Alzheimers Care

QUESTION: Alzheimer’s Care - How can I survive being a caregiver to an Alzheimer’s patient?

ANSWER:

Alzheimer’s disease is one of the cruelest diseases that can afflict an older person. With most other diseases, a person can understand what is wrong with him and participate in his own care. That is not the case with Alzheimer’s. A sick mind does not have the ability to comprehend that it is sick.

The Alzheimer’s Disease Education and Referral organization lists seven early warning signs of Alzheimer’s.
  • Asking the same question over and over again.
  • Repeating the same story, word for word, again and again.
  • Forgetting how to cook, or how to make repairs, or how to play cards -- activities that were previously done with ease and regularity.
  • Losing one’s ability to pay bills or balance one’s checkbook.
  • Getting lost in familiar surroundings, or misplacing household objects.
  • Neglecting to bathe, or wearing the same clothes over and over while insisting that they are clean.
  • Relying on someone else, such as a spouse, to make decisions or to answer questions they previously would have handled themselves.
When one or more of these signs become evident, it is time for a thorough check-up with a neurologist.

One of the early signs in my mother when she got Alzheimer’s disease was that she got lost in her neighborhood grocery store, which was just across the street from her. She came out of the store, not knowing where she was or what to do next. It took her quite a while to re-orient herself.

As Alzheimer’s progresses, plaque accumulates in the brain, tangling up the neurons and dendrites. Gradually brain cells die. In other parts of the body when old cells die, new ones can be formed. That is not the case with brain cells. As brain cells die, at first the person will experience confusion, as was the case when my mother did not know where she was in her neighborhood grocery store. Later, that can turn into hallucinations.

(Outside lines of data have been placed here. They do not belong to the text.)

Lemma h2Loop_accepted k host port xs : connect_target k host port -> intercepted k host -> forall served c,
  xs ⊆ t_exchanges (k_tunnel k) -> accepted k Idle (h2Loop host port served c xs) (fun _ ph => is_open ph).
Proof.
  intros Ht Hi. induction xs as [|x xs IH]; intros served c Hx; cbn [h2Loop]; [by kstep|].
  eapply keeps_bind; [apply h2Exchange_accepted; [done|done|apply Hx; left]|]. intros [c1|] ph [Ho Hn]; [|by kstep].
  rewrite Hn by done. apply IH. intros y Hy. apply Hx. by right.
Qed.

(** What the terminator may be told in a phase. *)
Definition tells (outcome : UpstreamOutcome) (ph : Phase) : Prop :=
  match outcome with
  | UOk resp => exists fl, ph = Answered fl resp /\ leg_terminated (fl_leg fl) = true
  | RejectStream | TunnelDead => is_open ph
  end.

Lemma onStream_accepted k host port h2 served u s :
  connect_target k host port -> intercepted k host -> s ∈ t_streams (k_tunnel k) ->
  accepted k Idle (onStream maxOut host port h2 served u s) (fun r ph => tells (fst (fst r)) ph).
Proof.
  intros Ht Hi Hx. unfold onStream. cbv zeta. destruct (f_valid _) eqn:Hv; cbn [negb]; [|by kstep].
  pose proof (an_stream k s host port Ht Hi Hx Hv) as Ha. set (leg := Terminated host port) in *. set (req0 := streamRequest _ _ _ _) in *.
  set (x := s_exchange s) in *. kstep. cbv zeta. kstep; [by kstep|]. kstep.
  - apply (keeps_send_h2 k x _ leg port true); [done..|]. set (fl := flight _ _ _ _ _). destruct (h2_ok (x_h2 x)) eqn:Hok; cbn [negb].
    + apply (keeps_answer _ fl); [by apply recorded_h2|]. kstep. by exists fl.
    + kstep; [kstep; [kstep|]|]; by kstep.
  - kstep; [by kstep|]. eapply keeps_emit; [by eapply (cs_send_struct k true leg); [|apply sending_gate]|].
    set (fl := flight _ _ _ _ _). kstep; [by kstep|]. destruct (readResponse _ _) as [[resp0 u1]|] eqn:Hp; [|by kstep].
    apply (keeps_answer _ fl); [by eapply recorded_h1|]. kstep. by exists fl.
Qed.

Lemma terminatorLoop_accepted k host port h2 ss : connect_target k host port -> intercepted k host -> forall served u,
  ss ⊆ t_streams (k_tunnel k) -> accepted k Idle (terminatorLoop maxOut host port h2 served u ss) (fun _ ph => is_open ph).
Proof.
  intros Ht Hi. induction ss as [|s ss IH]; intros served u Hx; cbn [terminatorLoop]; [by kstep|].
  assert (Hs : ss ⊆ t_streams (k_tunnel k)) by (intros y Hy; apply Hx; by right).
  eapply keeps_bind; [apply onStream_accepted; [done|done|apply Hx; left]|]. intros [[[resp| |] served1] u1] ph Htl; cbn [tells fst] in Htl.
  - destruct Htl as (fl & -> & Hl). eapply keeps_emit; [by apply cs_stream_answered|]. by apply IH.
  - eapply keeps_emit; [by apply cs_stream_reset|]. by apply IH.
  - by kstep.
Qed.

Lemma closeBoth_accepted k ph t : is_open ph -> accepted k ph (closeBoth t) (fun _ ph' => ph' = Closed).
Proof.
  intros Ho. unfold closeBoth. apply (keeps_emit _ _ _ Closed); [by apply cs_close|].
  destruct (t_upstreamOpen t); [|by kstep]. exists Closed. split; [|done]. eapply steps_cons; [constructor|constructor].
Qed.

Lemma runMitmTunnel_accepted k c host port leafParses :
  connect_target k host port -> intercepted k host ->
  accepted k Idle (runMitmTunnel maxOut c host port leafParses (k_tunnel k)) (fun _ ph => ph = Closed).
Proof.
  intros Ht Hi. unfold runMitmTunnel. eapply keeps_emit; [by eapply cs_ack|]. kstep; [kstep|]. kstep; [kstep|].
  kstep; [by repeat kstep|]. cbv zeta. kstep.
  { eapply (keeps_optional _ _ _ (Blocked host)); [case_match; auto|apply cs_blocked|]. kstep. }
  eapply (keeps_optional _ _ _ (CertAccepted _)); [case_match; auto|apply cs_cert|]. kstep; [by repeat kstep|].
  eapply (keeps_bind _ _ _ _ _ (fun _ ph => is_open ph)).
  - kstep; [by apply terminatorLoop_accepted|]. kstep; [kstep; by apply h2Loop_accepted|].
    eapply keeps_weaken; [by apply h1Loop_accepted|]. by intros [] p ->.
  - intros [] ph Ho. by apply closeBoth_accepted.
Qed.
(* ===== verification/ControlServer.v ===== *)
(** * The control server's front door: Src/BackEnd/Control/control_server.cpp

    [start], the intake of connections, the check of a request's head and the state
    machine that reads it, under its deadlines and budgets, up to the dispatch; the
    handlers behind the dispatch are not modelled.  A socket's data, the clock and
    the timers come as labels. *)

From S2P Require Import Prelude Qt QtSample Json HttpFraming NetFraming Utf8 CertLogic Transcode ControlLogic.

Local Open Scope Z_scope.

Definition kReadTimeoutMs : Z := 5000.
Definition kHeaderDeadlineMs : Z := 3000.
Definition kBodyDeadlineMs : Z := 30000.
Definition kMaxBodyBytes : Z := 64 * 1024 * 1024.
Definition kMaxHeader : Z := 64 * 1024.
Definition kBodyBudget : Z := 128 * 1024 * 1024.
Definition kMaxConnections : nat := 32.

(** What [start] fixes: the token, whether every request needs it, and the port. *)
Record Config := mkConfig { cf_token : qstr; cf_mandatory : bool; cf_port : Z }.

(** [can p]: the port the server listens on when [listen] succeeds for [p], which is another
    one for port 0; the checks of a head ask for the listening port. *)
Definition start (loopback : bool) (port : Z) (token : qstr) (can : Z -> option Z) : option Config :=
  if negb loopback && is_nil token then None
  else
    match head (omap can [port; 17777; 27777; 37777; 47777; 57777]) with
    | Some p => Some (mkConfig token (negb loopback) p)
    | None => None
    end.

Section Server.
Context {Q : QtText}.

Definition httpResponse (status : Z) (mime body : bytes) : bytes :=
  lit "HTTP/1.1 " ++ number 10 status ++ lit " OK" ++ CRLF ++ lit "Content-Type: " ++ mime ++ CRLF
  ++ lit "Content-Length: " ++ number 10 (zlen body) ++ CRLF ++ lit "X-Content-Type-Options: nosniff" ++ CRLF
  ++ lit "Cache-Control: no-store" ++ CRLF ++ lit "Connection: close" ++ CRLF ++ CRLF ++ body.
Definition refusal (status : Z) (text : bytes) : bytes := httpResponse status (lit "text/plain") text.

(** ** The head *)

Definition name_char (c : Z) : bool :=
  ((97 <=? c) && (c <=? 122)) || ((48 <=? c) && (c <=? 57)) || bool_decide (c ∈ lit "!#$%&'*+-.^_`|~").
Definition unique : list bytes := [lit "host"; lit "content-length"; lit "origin"; lit "authorization"; lit "x-nullock-ui"].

My mother began to harbor an unreasonable fear that the next door neighbors would rob her, that someone would steal her social security check out of her mailbox, or that someone would break into her house to harm her. She even called the police with these unwarranted complaints.

It was at that point that I decided she couldn’t live by herself any more. I took her to live with us. I wanted very much for her to understand that what I was doing was best for her. But not understanding that she was sick. She perceived me as being cruel to have removed her from her home. I tried to explain things to her, things the doctor had said, things she had said and done while still in her own home, but she didn’t understand.

Her confusion and hallucinations continued. At one point she insisted there was a man sitting out in my car during the day reading a newspaper. She even went out with a broom to chase him away. Of course the car was empty. Then she was convinced someone was playing a trick on her. Another time she insisted that my long-dead grandmother had come to visit me. She didn’t understand why my grandmother only sat and had coffee with me, but didn’t come into her room to visit with her as well.

The burden of caring for my mom became too great for me. We decided that the best option for her would be a nursing home. Again, she didn’t understand.

During this time, I needed support. I am so grateful to my pastor who helped me to understand what I am now telling you: that a sick mind is not capable of understanding that it is sick. He helped me to see that deep inside she was still my mother just as she had always been. When she was talking hatefully to me, I was to remember that it was the disease talking, not the mother that I once knew.

While providing Alzheimer’s care, it is important to remember these things:
  • Alzheimer’s patients don’t understand what is happening to them.
  • Your parent or the patient you are taking care of might speak negatively of you. There were times when my mother convinced her nursing home visitors that I was cruel. Following my mother’s death, a lady called me to apologize. The lady’s husband was growing demented. She apologized for thinking badly of me. She was beginning to understand some of what I was going through.
  • Take time to grieve. You are gradually losing your parent. Take time to care for yourself.
  • Your friends, your patient’s friends, and your family may misunderstand you or criticize you. Keep conversation open and loving. Make caregiving a team effort.
  • Remember that Alzheimer’s is a cruel disease because it robs a person of reason and dignity. It can also be cruel to the caregiver, in that the sick person is not capable of seeing that what you are doing is for the best.
  • Seek help -- both in your caregiving responsibilities and emotional and spiritual counseling for yourself. This will become a valuable part of your journey.